Cam Congregational Church in the village of Upper Cam near the market town of Dursley, Gloucestershire. Founded in 1662, and originally known as Cam Independent Meeting, it was the first Nonconformist chapel in the area. It is a Grade II Listed Building in Cam, Gloucestershire, England.

==History==
Cam Independent Chapel for example was built in 1702 on land donated by the clothier William Hicks.

Records from 1776-1972 are held by Gloucestershire Archives. They include: certificates of registry of deaths 1882-1972; minutes 1903-1934; accounts 1776-1921 and pew rent books 1791-1944; Sunday School minutes 1892-1914, accounts 1891-1908 and attendance registers 1913-1922; papers concerning the history of the church, including account of its history from the 17th to 19th centuries (1933), and notes on the organ, including a photograph (2005).
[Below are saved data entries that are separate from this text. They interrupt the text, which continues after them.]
(** * The agent status aggregator (scripts/aggregate-status.py)

    A shallow embedding of the script and the properties of its three stages
    (loading, sorting, rendering) and of its top-level error handler.

    - [Py]: the Python values the script manipulates: strings as sequences
      of code points, parsed JSON values, exceptions, and the built-in
      operations used on them ([==], [<], slicing, [str.replace],
      [str.split], [list.sort], [str(timedelta)]).
    - [Aggregator]: the file system, console and clock the script acts
      on, and the script itself, function by function, as computations that
      change this world and return or raise.
    - [Spec] and [Examples]: what the statements are written with, and the
      concrete directories, records and clocks they are tried on.
    - [Utf8] and [Sample]: the text that UTF-8 encodes, and an instance of
      the interpreter's own functions, on which the examples run.
    - The properties, stage by stage, the claims C1 to C10, and further
      properties of the script, X1 to X20. *)

From Stdlib Require Import String Ascii.
From Stdlib Require Import List ZArith NArith QArith Bool Lia.
From Stdlib Require Import Permutation Sorted.
Import ListNotations.

Set Implicit Arguments.
Set Warnings "-register-all".
Local Open Scope list_scope.
Local Open Scope nat_scope.

(** ** Python values *)
Module Py.

(** A Python [str] is a sequence of Unicode code points: slicing counts
    code points and [<] compares them one by one. *)
Definition char := N.
Definition str := list char.

(** ASCII literals of the source. *)
Definition u (s : string) : str := map N_of_ascii (list_ascii_of_string s).

Fixpoint str_eqb (a b : str) : bool :=
  match a, b with
  | [], [] => true
  | x :: a', y :: b' => N.eqb x y && str_eqb a' b'
  | _, _ => false
  end.

(** [a < b] on strings. *)
Fixpoint str_ltb (a b : str) : bool :=
  match a, b with
  | _, [] => false
  | [], _ :: _ => true
  | x :: a', y :: b' =>
      if N.ltb x y then true
      else if N.ltb y x then false
      else str_ltb a' b'
  end.

Fixpoint prefixb (p s : str) : bool :=
  match p, s with
  | [], _ => true
  | x :: p', y :: s' => N.eqb x y && prefixb p' s'
  | _ :: _, [] => false
  end.

Fixpoint suffixb_aux (p s : str) (n : nat) : bool :=
  match n with
  | 0 => str_eqb p s
  | S k => match s with [] => false | _ :: s' => suffixb_aux p s' k end
  end.

(** [s.endswith(p)]. *)
Definition endswith (s p : str) : bool :=
  Nat.leb (length p) (length s) && suffixb_aux p s (length s - length p).

Fixpoint replace_scan (old new : str) (skip : nat) (s : str) : str :=
  match s with
  | [] => []
  | c :: s' =>
      match skip with
      | S k => replace_scan old new k s'
      | 0 =>
          if prefixb old s
          then new ++ replace_scan old new (length old - 1) s'
          else c :: replace_scan old new 0 s'
      end
  end.

(** [s.replace(old, new)]: every occurrence, left to right, without
    overlap. *)
Definition replace (old new s : str) : str :=
  match old with
  | [] => new ++ flat_map (fun c => c :: new) s
  | _ :: _ => replace_scan old new 0 s
  end.

(** [s.split('.')[0]]. *)
Fixpoint before_dot (s : str) : str :=
  match s with
  | [] => []
  | c :: s' => if N.eqb c 46 then [] else c :: before_dot s'
  end.

(** *** Text that UTF-8 encodes

    A [str] can hold a surrogate (U+D800 to U+DFFF) on its own: [json.load]
    returns one for an escape such as ["\ud800"] that is not part of a pair.
    UTF-8 has no encoding for it. *)

Definition is_surrogate (c : char) : bool := N.leb 55296 c && N.leb c 57343.

(** [s.encode('utf-8')] returns. *)
Definition encodable (s : str) : bool :=
  forallb (fun c => negb (is_surrogate c)) s.

(** The length of the run of surrogates [s] starts with. *)
Fixpoint surrogate_run (s : str) : nat :=
  match s with
  | c :: s' => if is_surrogate c then S (surrogate_run s') else 0
  | [] => 0
  end.

(** *** Decimal formatting ([%d], [%02d], [%06d], [{n}]) *)

Fixpoint dec_uint (d : Decimal.uint) : str :=
  match d with
  | Decimal.Nil => []
  | Decimal.D0 d => 48%N :: dec_uint d
  | Decimal.D1 d => 49%N :: dec_uint d
  | Decimal.D2 d => 50%N :: dec_uint d
  | Decimal.D3 d => 51%N :: dec_uint d
  | Decimal.D4 d => 52%N :: dec_uint d
  | Decimal.D5 d => 53%N :: dec_uint d
  | Decimal.D6 d => 54%N :: dec_uint d
  | Decimal.D7 d => 55%N :: dec_uint d
  | Decimal.D8 d => 56%N :: dec_uint d
  | Decimal.D9 d => 57%N :: dec_uint d
  end.

Definition str_of_nat (n : nat) : str := dec_uint (Nat.to_uint n).

Definition str_of_Z (z : Z) : str :=
  match z with
  | Z0 => [48%N]
  | Zpos p => dec_uint (Pos.to_uint p)
  | Zneg p => 45%N :: dec_uint (Pos.to_uint p)
  end.

(** [%0<w>d] for a non-negative argument. *)
Definition zero_pad (w : nat) (z : Z) : str :=
  let d := str_of_Z z in repeat 48%N (w - length d) ++ d.

(** *** Parsed JSON *)

(** What [json.load] returns.  A number with a fraction or an exponent is
    a Python [float]; a finite one is held as the rational it denotes (the
    literals NaN and Infinity, which are not JSON, are left out). *)
Inductive json : Type :=
| JNull
| JBool (b : bool)
| JInt (z : Z)
| JFloat (q : Q)
| JStr (s : str)
| JArr (l : list json)
| JObj (kvs : list (str * json)).

(** A Python [dict] with string keys, in insertion order. *)
Definition dict := list (str * json).

Inductive pytype := TNone | TBool | TInt | TFloat | TStr | TList | TDict.

Definition type_of (v : json) : pytype :=
  match v with
  | JNull => TNone
  | JBool _ => TBool
  | JInt _ => TInt
  | JFloat _ => TFloat
  | JStr _ => TStr
  | JArr _ => TList
  | JObj _ => TDict
  end.

(** Truth value in [if v:]. *)
Definition truthy (v : json) : bool :=
  match v with
  | JNull => false
  | JBool b => b
  | JInt z => negb (Z.eqb z 0)
  | JFloat q => negb (Qeq_bool q 0)
  | JStr s => match s with [] => false | _ => true end
  | JArr l => match l with [] => false | _ => true end
  | JObj kvs => match kvs with [] => false | _ => true end
  end.

(** [d.get(k)]: [None] when the key is absent. *)
Fixpoint lookup (k : str) (d : dict) : option json :=
  match d with
  | [] => None
  | (k', v) :: d' => if str_eqb k k' then Some v else lookup k d'
  end.

(** [d.get(k, dflt)]. *)
Definition get (d : dict) (k : str) (dflt : json) : json :=
  match lookup k d with Some v => v | None => dflt end.

(** The number a [bool], [int] or [float] stands for in a comparison. *)
Definition numeric (v : json) : option Q :=
  match v with
  | JBool b => Some (inject_Z (if b then 1 else 0))
  | JInt z => Some (inject_Z z)
  | JFloat q => Some q
  | _ => None
  end.

(** [a == b]. *)
Fixpoint py_eq (a b : json) {struct a} : bool :=
  match numeric a, numeric b with
  | Some x, Some y => Qeq_bool x y
  | _, _ =>
      match a, b with
      | JNull, JNull => true
      | JStr s, JStr t => str_eqb s t
      | JArr l, JArr m =>
          (fix all2 (l m : list json) {struct l} : bool :=
             match l, m with
             | [], [] => true
             | x :: l', y :: m' => py_eq x y && all2 l' m'
             | _, _ => false
             end) l m
      | JObj d, JObj e =>
          Nat.eqb (length d) (length e) &&
          (fix each (d : list (str * json)) {struct d} : bool :=
             match d with
             | [] => true
             | (k, v) :: d' =>
                 match lookup k e with
                 | Some w => py_eq v w
                 | None => false
                 end && each d'
             end) d
      | _, _ => false
      end
  end.

(** *** Exceptions *)

(** The exceptions that reach the script.  The first four are raised by
    [open] and [json.load] on a status file; [UnicodeEncodeError] is raised
    by a write to the board and carries the first character that cannot be
    encoded and the positions where the run of such characters starts and
    ends; the [TypeError]s are kept apart by their cause. *)
Inductive exn : Type :=
| JSONDecodeError (detail : str)
| OSError (detail : str)
| UnicodeDecodeError (detail : str)
| UnicodeEncodeError (c : char) (start stop : nat)
| RecursionError
| AttributeError (t : pytype) (attr : str)
| Unhashable (t : pytype)
| NotOrderable (a b : pytype)
| NotSubscriptable (t : pytype).
(** X14. [UpdatePrice] resolves a node from the table of its
    classification and from nothing else. An on-demand node gets the
    on-demand price of its instance type; a spot node gets the spot price
    of its instance type in its own zone, with no fallback to another
    zone or to the on-demand table; a Fargate node with exactly one pod,
    which has a provisioned shape, gets cpu * VCPUPerHour + memory *
    GBPerHour unless a rate is zero. Where the table has no entry the
    price is NaN. *)
Theorem UpdatePrice_resolves (pricingRepository : Repository) (n : Node Pod) :
  let n' := UpdatePrice FargateCapacityProvisioned Sprintf_shape pricingRepository n in
  let instanceType := InstanceType FargateCapacityProvisioned Sprintf_shape n in
  (CapacityType n = NodeOnDemand ->
   Price n' = match onDemandPrices pricingRepository !! instanceType with
              | Some price => price
              | None => nan
              end) /\
  (CapacityType n = NodeSpot ->
   Price n' = match spot_entry (spotPrices pricingRepository) instanceType (Zone n) with
              | Some price => price
              | None => nan
              end) /\
  (CapacityType n = NodeFargate ->
   forall p cpu mem,
     Pods n = [p] -> FargateCapacityProvisioned p = (cpu, mem, true) ->
     Price n' = if PrimFloat.eqb (GBPerHour (fargatePrice pricingRepository)) 0%float
                   || PrimFloat.eqb (VCPUPerHour (fargatePrice pricingRepository)) 0%float
                then nan
                else (cpu * VCPUPerHour (fargatePrice pricingRepository)
                      + mem * GBPerHour (fargatePrice pricingRepository))%float).
Proof.
  cbv zeta. unfold UpdatePrice.
  change (IsOnDemand (setPrice n nan)) with (IsOnDemand n).
  change (IsSpot (setPrice n nan)) with (IsSpot n).
  change (IsFargate (setPrice n nan)) with (IsFargate n).
  change (Pods (setPrice n nan)) with (Pods n).
  change (Zone (setPrice n nan)) with (Zone n).
  change (InstanceType FargateCapacityProvisioned Sprintf_shape (setPrice n nan))
    with (InstanceType FargateCapacityProvisioned Sprintf_shape n).
  unfold CapacityType. split; [ | split ].
  - destruct (IsOnDemand n); [ intros _ | destruct (IsSpot n), (IsFargate n); discriminate ].
    unfold OnDemandPrice. now destruct (onDemandPrices pricingRepository !! _).
  - destruct (IsOnDemand n); [ discriminate | ].
    destruct (IsSpot n); [ intros _ | destruct (IsFargate n); discriminate ].
    unfold SpotPrice, spot_entry.
    destruct (spotPrices pricingRepository !! _) as [zones | ]; [ | reflexivity ].
    now destruct (zones !! Zone n).
  - destruct (IsOnDemand n); [ discriminate | ].
    destruct (IsSpot n); [ discriminate | ].
    destruct (IsFargate n); [ intros _ | discriminate ].
    intros p cpu mem -> Hshape. cbn [length Nat.eqb andb]. rewrite Hshape.
    unfold Repository_FargatePrice. now destruct (_ || _).
Qed.
Lemma insert_uniq_sorted (x : A) (l : list A) :
  StronglySorted (fun u v => leb u v = true /\ u <> v) l ->
  StronglySorted (fun u v => leb u v = true /\ u <> v)
    (insert_uniq leb eqb x l).
Proof.
  induction l as [|z l IH]; intros Hs; simpl.
  - repeat constructor.
  - destruct (eqb x z) eqn:E; [exact Hs|].
    assert (Hne : x <> z).
    { intros ->. assert (eqb z z = true) by now apply eqb_eq. congruence. }
    inversion Hs as [|? ? Hs' Hall]; subst.
    destruct (leb x z) eqn:L.
    + constructor; [exact Hs|]. constructor; [now split|].
      revert Hall. apply Forall_impl. intros u [Hzu Hnzu]. split.
      * now apply (leb_trans x z u).
      * intros ->. apply Hne. now apply leb_antisym.
    + assert (Lzx : leb z x = true).
      { destruct (leb_total x z); [congruence|assumption]. }
      constructor; [apply IH, Hs'|].
      apply Forall_forall. intros y Hy. apply insert_uniq_In in Hy.
      destruct Hy as [->|Hy].
      * split; [exact Lzx|congruence].
      * rewrite Forall_forall in Hall. now apply Hall.
Qed.

Lemma sort_uniq_sorted (l : list A) :
  StronglySorted (fun u v => leb u v = true /\ u <> v) (sort_uniq leb eqb l).
Proof.
  induction l as [|x l IH]; simpl; [constructor|].
  now apply insert_uniq_sorted.
Qed.

Lemma sort_uniq_NoDup (l : list A) : NoDup (sort_uniq leb eqb l).
Proof.
  induction (sort_uniq_sorted l) as [|x tl _ IH Hall];
    constructor; [|exact IH].
  intros Hin. rewrite Forall_forall in Hall.
  destruct (Hall x Hin) as [_ Hne]. now apply Hne.
Qed.

End SortUniqFacts.

Lemma ascii_compare_refl (c : Ascii.ascii) : Ascii.compare c c = Eq.
Proof. unfold Ascii.compare. apply N.compare_refl. Qed.

Lemma ascii_compare_lt_trans (a b c : Ascii.ascii) :
  Ascii.compare a b = Lt -> Ascii.compare b c = Lt -> Ascii.compare a c = Lt.
Proof.
  unfold Ascii.compare. rewrite !N.compare_lt_iff. apply N.lt_trans.
Qed.

Lemma string_compare_refl (s : string) : String.compare s s = Eq.
Proof.
  induction s as [|c s IH]; simpl; [reflexivity|].
  now rewrite ascii_compare_refl.
Qed.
It also contains records of Dursley Water Street Charity School: accounts 1758-1887; trustees' minutes 1822-1873.

In June 2008, Cotswold Community Church members joined with Cam Congregational Church and the chapel was later renamed 3C Community Church.

=== Ministers ===
From 1662 to 2008 there have been twenty two ordained ministers at Cam Congregational Church.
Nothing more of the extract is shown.